To test XML value I will use slightly modified input that uses XML instead of JSON:
DECLARE @dt1 datetime2, @dt2 datetime2
declare @spentTime float = 0
declare @i int = 0
declare @s nvarchar(100)
while(@i<100000)
begin
DECLARE @xml as xml = N'<?xml version="1.0"?>
<Root>
<ProductDescription>
<Features>
<Maintenance>3 year parts and labor extended maintenance is available</Maintenance>
<Warranty>1 year parts and labor</Warranty>
</Features>
<ProductID>1</ProductID>
<ProductName>Road Bike</ProductName>
</ProductDescription>
</Root>'
-- Start
set @dt1 = getdate()
set @s = @xml.value('(/Root/ProductDescription/ProductName)[1]', 'nvarchar(400)')
set @dt2 = getdate()
set @spentTime += DATEDIFF(nanosecond, @dt1, @dt2)
set @i = @i+1
end;
SELECT 'Execution time is ' + CAST( (@spentTime / 100000 / 1000) as nvarchar(100) ) + ' micro-seconds per call'
Here I have just converted JSON into equivalent XML and used XPath expression instead of JsonPath.
JSON vs Spatial
In last experiment let's compare it with Spatial Point. In this example I will create one point with (3,8) coordinate and equivalent JSON array. In the code below I'm comparing performance of function that reads coordinate X of point:
DECLARE @dt1 datetime2, @dt2 datetime2
declare @spentTime float = 0
declare @i int = 0
declare @s nvarchar(100)
declare @f float
while(@i<100000)
begin
DECLARE @g geometry = geometry::STGeomFromText('POINT(3 8)', 0),
@json nvarchar(100) = '[3,8]'
-- Start
set @dt1 = getdate()
set @f = @g.STX
--set @f = CAST(JSON_VALUE(@json, '$[0]') as float)
set @dt2 = getdate()
set @spentTime += DATEDIFF(nanosecond, @dt1, @dt2)
set @i = @i+1
end;
SELECT 'Execution time is ' + CAST( (@spentTime / 100000 / 1000) as nvarchar(100) ) + ' micro-seconds per call'
Results on my machine are 19-23 microseconds per call for Spatial, and 9-11 microseconds per call for JSON_VALUE.
Results
In the following table are listed results of tests:
function | time (microseconds) |
@xml.value | 30-50 |
JSON_VALUE | 11-13 |
PATINDEX | 7-9 |
CHARINDEX | 7-9 |
SUBSTRING | 1-2 |
SUBSTRING+CHARINDEX | 18-22 |
The interesting thing we can notice is that parsing JSON text is 3-5x faster than parsing equivalent XML, and twice faster than parsing equivalent spatial point.

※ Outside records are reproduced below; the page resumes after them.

(** Consuming a whole record from the buffer. *)
Lemma consume_spec total it b it' :
  buf_ok it -> 0 < total -> ensure_raw total it = (b, it') ->
  same_scan it it' /\ b = (position it + total <=? it_file_size it) /\
  (b = true ->
   slice (it_buf it') (buf_pos it') (buf_pos it' + total) =
   slice (visible it) (position it) (position it + total) /\
   buf_ok (advance total it') /\ position (advance total it') = position it + total /\
   same_scan it (advance total it')).
Proof.
  intros Hok Ht He. apply ensure_raw_spec in He as (Hok' & Hs & Hp & Hb & Hl); [|done|done].
  split; [done|]. split; [done|]. intros Hbt. specialize (Hl Hbt).
  destruct (advance_ok total it') as (Ha & Hap & Has); [done|lia|lia|].
  rewrite buf_visible, Hp, (visible_same _ _ Hs) by (done || lia).
  split; [done|]. split; [done|]. split; [lia|]. by etransitivity.
Qed.

(** The id filter on a record that was read. *)
Lemma raw_result_rec it it' rec o :
  same_scan it it' -> buf_ok it' -> position it < position it' ->
  raw_list (visible it) (position it) = rec :: raw_list (visible it) (position it') ->
  raw_result it' o ->
  raw_result it (if rec_seq rec <? it_from_id it' then o
                 else if it_end_id it' <=? rec_seq rec then Some (None, close it')
                 else Some (Some rec, it')).
Proof.
  intros Hs Hok Hp Hl Ho. rewrite (ss_from _ _ Hs), (ss_end _ _ Hs).
  destruct (rec_seq rec <? it_from_id it) eqn:Hlow.
  { eapply raw_result_skip; [exact Hs|done| |done]. rewrite Hl. cbn [range]. by rewrite Hlow. }
  destruct (it_end_id it <=? rec_seq rec) eqn:Hhigh.
  - exists None, (close it'). split; [done|]. split; [by destruct Hs|]. cbv beta zeta.
    rewrite Hl. cbn [range]. by rewrite Hlow, Hhigh.
  - exists (Some rec), it'. split; [done|]. split; [done|]. cbv beta zeta.
    rewrite Hl. cbn [range]. by rewrite Hlow, Hhigh.
Qed.

Lemma next_raw_spec fuel it :
  buf_ok it -> it_file_size it - position it < Z.of_nat fuel -> raw_result it (next_raw fuel it).
Proof.
  revert it. induction fuel as [|fuel IH]; intros it Hok Hf.
  { pose proof (position_range it Hok). lia. }
  pose proof (position_range it Hok) as Hpos. pose proof (blen_visible it Hok) as Hvis.
  cbn [next_raw]. destruct (ensure_raw 4 it) as [b1 it1] eqn:H1.
  apply ensure_raw_spec in H1 as (Hok1 & Hs1 & Hp1 & Hb1 & Hl1); [|done|lia].
  destruct (Z.leb_spec (position it + 4) (it_file_size it)) as [Hle|Hgt]; subst b1; simpl.
  2:{ apply raw_result_end; [done| |lia]. unfold raw_at. rewrite Hvis.
      destruct (Z.leb_spec (it_file_size it) (position it)); [done|].
      by rewrite (proj2 (Z.ltb_lt _ _)). }
  specialize (Hl1 eq_refl).
  assert (get_le (it_buf it1) (buf_pos it1) 4 = get_le (visible it) (position it) 4) as ->.
  { unfold get_le. by rewrite buf_visible, Hp1, (visible_same _ _ Hs1) by (done || lia). }
  pose proof (raw_list_at (visible it) (position it) ltac:(lia)) as Hlist.
  pose proof (raw_at_visible it Hok Hle) as Hat. cbv zeta in Hat. rewrite Hat in Hlist.
  set (total := get_le (visible it) (position it) 4) in *.
  unfold MIN_RECORD_SIZE in *. destruct (Z.ltb_spec total 60) as [Hsmall|Hbig].
  { destruct (advance_ok 1 it1) as (Ha & Hap & Has); [done|lia|lia|].
    eapply raw_result_skip; [etransitivity; [exact Hs1|exact Has]|lia|by rewrite Hlist, Hap, Hp1|].
    apply IH; [done|]. rewrite Hap, (ss_size _ _ Has), (ss_size _ _ Hs1). lia. }
  destruct (ensure_raw total it1) as [b2 it2] eqn:H2.
  apply consume_spec in H2 as (Hs2 & Hb2 & Hrec); [|done|lia].
  rewrite Hp1, (ss_size _ _ Hs1) in Hb2.
  destruct (Z.leb_spec (position it + total) (it_file_size it)) as [Hle2|Hgt2]; subst b2; simpl.
  2:{ apply raw_result_end; [by etransitivity| |lia]. rewrite Hat. by rewrite (proj2 (Z.ltb_lt _ _)). }
  rewrite (proj2 (Z.ltb_ge _ _)) in Hlist by lia.
  destruct (Hrec eq_refl) as (-> & Ha & Hap & Has). rewrite Hp1 in Hap.
  rewrite Hp1, (visible_same _ _ Hs1).
  assert (same_scan it (advance total it2)) as Hsa by (etransitivity; [exact Hs1|exact Has]).
  assert (raw_result (advance total it2) (next_raw fuel (advance total it2))) as Hnext.
  { apply IH; [done|]. rewrite (ss_size _ _ Hsa). lia. }
  destruct (deserialize_record _) as [[rec n]|e].
  - apply (raw_result_rec it (advance total it2) rec); [done|done|lia|by rewrite Hlist, Hap|done].
  - eapply raw_result_skip; [exact Hsa|lia|by rewrite Hlist, Hap|done].
Qed.

Lemma collect_raw n it :
  buf_ok it -> it_compressed it = false -> it_encrypted it = false ->
  it_file_size it - position it < Z.of_nat n ->
  collect n it = range (it_from_id it) (it_end_id it) (raw_list (visible it) (position it)).
Proof.
  revert it. induction n as [|n IH]; intros it Hok Hc He Hn.
  { pose proof (position_range it Hok). lia. }
  cbn [collect]. unfold next. rewrite (bo_open _ Hok), Hc, He. cbn [negb orb].
  destruct (next_raw_spec (S (length (it_file it))) it Hok) as (r & it' & -> & Hs & Hr).
  { pose proof (position_range it Hok). destruct Hok. lia. }
  destruct r as [rec|]; cbv beta zeta in Hr; [|by destruct Hr as [-> _]].
  destruct Hr as (Hok' & Hp & ->). destruct (ss_mode _ _ Hs). f_equal.
  rewrite IH; [|done|congruence|congruence|rewrite (ss_size _ _ Hs); lia].
  by rewrite (ss_from _ _ Hs), (ss_end _ _ Hs), (visible_same _ _ Hs).
Qed.

Lemma buf_ok_empty it :
  it_open it = true -> buf_len it = 0 -> buf_pos it = 0 ->
  0 <= base_offset it <= it_file_size it -> it_file_size it <= blen (it_file it) -> buf_ok it.
Proof.
  intros Ho Hl Hp Hb Hs. split; rewrite ?Hl, ?Hp; try lia; [done|].
  unfold slice. by rewrite Z.add_0_r, !Z.sub_diag.
Qed.

(** The chunked iterator is an unbuffered scan.  For any segment file, any
    start offset in it, any id range and any pattern of short reads, the records
    the buffered iterator yields (with its compaction, growth and refills) are
    exactly those of a record-by-record scan of the file up to the size it had
    when the iterator was made: the records from [from_id] on, up to the first
    one at or beyond [end_id]. *)
Theorem chunked_scan_is_raw_scan f start from to key size :
  0 <= start <= size -> size <= blen f ->
  collect (S (length f)) (iter_new f start from to false false key size) =
  range from to (raw_list (take (Z.to_nat size) f) start).
Proof.
  intros Hstart Hsize. set (it := iter_new _ _ _ _ _ _ _ _).
  assert (position it = start) as Hp by (unfold position; apply Z.add_0_r).
  rewrite collect_raw; [|apply buf_ok_empty; [reflexivity|reflexivity|reflexivity|exact Hstart|exact Hsize]
                        |reflexivity|reflexivity|rewrite Hp; change (it_file_size it) with size; lia].
  by rewrite Hp.
Qed.
End iter.

(** ** Concrete runs *)

Section iter_demo.
#[local] Instance iter_demo_externals : Externals := toy.

(** Every read returns one byte. *)
Lemma chunked_scan_is_raw_scan_witness :
  let f := demo_hd 0 1 ++ encoded (demo_views 3) in
  0 <= 128 <= blen f /\
  collect (fun _ _ => 1) (S (length f)) (iter_new f 128 1 2 false false None (blen f)) =
  range 1 2 (raw_list f 128) /\ (rec_seq <$> range 1 2 (raw_list f 128)) = [1].
Proof.
  set (f := demo_hd 0 1 ++ encoded (demo_views 3)). split; [split; vm_compute; discriminate|].
  split; [|vm_compute; reflexivity].
  rewrite (chunked_scan_is_raw_scan (fun _ _ => 1) f 128 1 2 None (blen f)).
  - rewrite take_ge by lia. reflexivity.
  - split; vm_compute; discriminate.
  - lia.
Defined.
End iter_demo.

JSON_VALUE is x2 slower than PATINDEX and CHARINDEX, which is expected since these functions have much simpler parsing logic. However, if we are aware that JSON_VALUE use more complex parsing rules that are context aware (JSON_VALUE need to remember paths of parent objects) and conversion of escaped characters, this might not be too bad.
Direct access via position in SUBSTRING is the 10x faster than JSON_VALUE and 5-6x faster than PATINDEX/CHARINDEX, which is also expected.
The interesting result is simulation of JSON_VALUE via SUBSTRING and CHARINDEX functions. Although these functions use simple matches they are slower than parser used by JSON_VALUE. The reasons might be the facts the we need to scan JSON text three time to get the char indexes and also the fact that JSON parser use exact character matches and string function use collation aware rules for matching.
This test is executed on SQL Server 2016 RC0 you can copy paste examples and run them on your own instances to check what are the ratios in your environments.
Comments
Anonymous
January 13, 2016
It would also be interesting to compare a .net compiled stored proc inside SQL Server. Also, use datetime2, instead of datetime. datetime only has a 3 ms precision, and you are doing a nanosecond datediff.Anonymous
April 24, 2017
I'd like to see a performance comparison for a large json object. Also how does this compare to a mongodb or documentdb alternative -particularly with large json objects?